----- MATERIAL SUPPLIED
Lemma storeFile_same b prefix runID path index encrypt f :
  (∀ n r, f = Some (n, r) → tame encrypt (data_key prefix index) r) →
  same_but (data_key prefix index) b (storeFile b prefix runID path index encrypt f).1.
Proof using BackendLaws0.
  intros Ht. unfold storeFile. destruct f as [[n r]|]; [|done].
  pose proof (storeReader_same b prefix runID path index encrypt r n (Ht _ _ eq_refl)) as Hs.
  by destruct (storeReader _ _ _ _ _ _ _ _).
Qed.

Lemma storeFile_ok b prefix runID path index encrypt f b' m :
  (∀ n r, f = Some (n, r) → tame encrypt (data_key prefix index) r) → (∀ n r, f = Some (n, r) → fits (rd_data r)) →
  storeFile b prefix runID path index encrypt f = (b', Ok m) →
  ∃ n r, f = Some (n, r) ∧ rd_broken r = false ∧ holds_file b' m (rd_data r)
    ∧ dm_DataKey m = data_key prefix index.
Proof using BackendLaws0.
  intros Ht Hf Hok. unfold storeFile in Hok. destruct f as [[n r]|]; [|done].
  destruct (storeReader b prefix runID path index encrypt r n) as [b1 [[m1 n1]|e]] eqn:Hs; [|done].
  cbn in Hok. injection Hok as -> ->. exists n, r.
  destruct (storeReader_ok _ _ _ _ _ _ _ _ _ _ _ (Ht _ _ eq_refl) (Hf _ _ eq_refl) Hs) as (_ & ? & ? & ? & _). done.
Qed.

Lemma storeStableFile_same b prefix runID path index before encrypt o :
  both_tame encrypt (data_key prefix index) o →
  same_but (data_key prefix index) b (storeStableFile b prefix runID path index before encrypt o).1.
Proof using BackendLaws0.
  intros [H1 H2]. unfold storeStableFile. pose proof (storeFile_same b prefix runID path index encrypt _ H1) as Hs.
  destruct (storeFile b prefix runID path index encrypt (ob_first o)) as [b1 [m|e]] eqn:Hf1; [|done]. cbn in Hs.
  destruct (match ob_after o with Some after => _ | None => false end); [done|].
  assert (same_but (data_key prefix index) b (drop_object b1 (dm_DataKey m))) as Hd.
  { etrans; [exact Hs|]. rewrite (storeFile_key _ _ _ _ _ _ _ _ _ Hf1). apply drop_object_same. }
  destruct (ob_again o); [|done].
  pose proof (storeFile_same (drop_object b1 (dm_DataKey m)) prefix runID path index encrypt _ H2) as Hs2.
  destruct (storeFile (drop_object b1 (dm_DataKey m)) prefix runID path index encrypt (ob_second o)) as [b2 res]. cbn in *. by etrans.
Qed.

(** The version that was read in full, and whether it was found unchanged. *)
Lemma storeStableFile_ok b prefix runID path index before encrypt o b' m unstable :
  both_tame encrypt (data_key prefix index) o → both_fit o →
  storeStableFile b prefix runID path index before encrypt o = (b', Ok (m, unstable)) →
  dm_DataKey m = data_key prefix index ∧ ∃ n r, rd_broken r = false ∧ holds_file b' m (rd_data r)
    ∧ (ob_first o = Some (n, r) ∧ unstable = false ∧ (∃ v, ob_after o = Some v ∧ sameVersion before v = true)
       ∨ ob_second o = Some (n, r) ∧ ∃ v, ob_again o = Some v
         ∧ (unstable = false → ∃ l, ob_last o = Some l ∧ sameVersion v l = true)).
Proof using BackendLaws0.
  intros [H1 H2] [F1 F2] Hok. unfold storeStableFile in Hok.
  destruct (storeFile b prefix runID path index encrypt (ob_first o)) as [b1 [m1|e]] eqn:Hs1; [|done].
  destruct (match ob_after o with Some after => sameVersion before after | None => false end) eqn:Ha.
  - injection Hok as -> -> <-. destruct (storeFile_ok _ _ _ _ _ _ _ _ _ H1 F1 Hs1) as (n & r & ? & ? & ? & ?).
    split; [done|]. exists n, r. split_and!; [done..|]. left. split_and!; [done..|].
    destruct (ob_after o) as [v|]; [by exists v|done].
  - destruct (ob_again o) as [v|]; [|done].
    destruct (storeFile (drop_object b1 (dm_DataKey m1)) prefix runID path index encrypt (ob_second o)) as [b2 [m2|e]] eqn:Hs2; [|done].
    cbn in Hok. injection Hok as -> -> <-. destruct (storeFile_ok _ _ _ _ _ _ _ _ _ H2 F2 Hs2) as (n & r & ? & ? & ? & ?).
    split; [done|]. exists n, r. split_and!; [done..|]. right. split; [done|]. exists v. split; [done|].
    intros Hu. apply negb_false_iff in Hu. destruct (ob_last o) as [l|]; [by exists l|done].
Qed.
----------
# [WORK INSTRUCTIONS]
Print the line containing "destruct (ob_after o)", then every line after it through the last line of the records, each exactly as written; nothing else belongs in the answer.

# [SOLUTION BELOW]
    destruct (ob_after o) as [v|]; [by exists v|done].
  - destruct (ob_again o) as [v|]; [|done].
    destruct (storeFile (drop_object b1 (dm_DataKey m1)) prefix runID path index encrypt (ob_second o)) as [b2 [m2|e]] eqn:Hs2; [|done].
    cbn in Hok. injection Hok as -> -> <-. destruct (storeFile_ok _ _ _ _ _ _ _ _ _ H2 F2 Hs2) as (n & r & ? & ? & ? & ?).
    split; [done|]. exists n, r. split_and!; [done..|]. right. split; [done|]. exists v. split; [done|].
    intros Hu. apply negb_false_iff in Hu. destruct (ob_last o) as [l|]; [by exists l|done].
Qed.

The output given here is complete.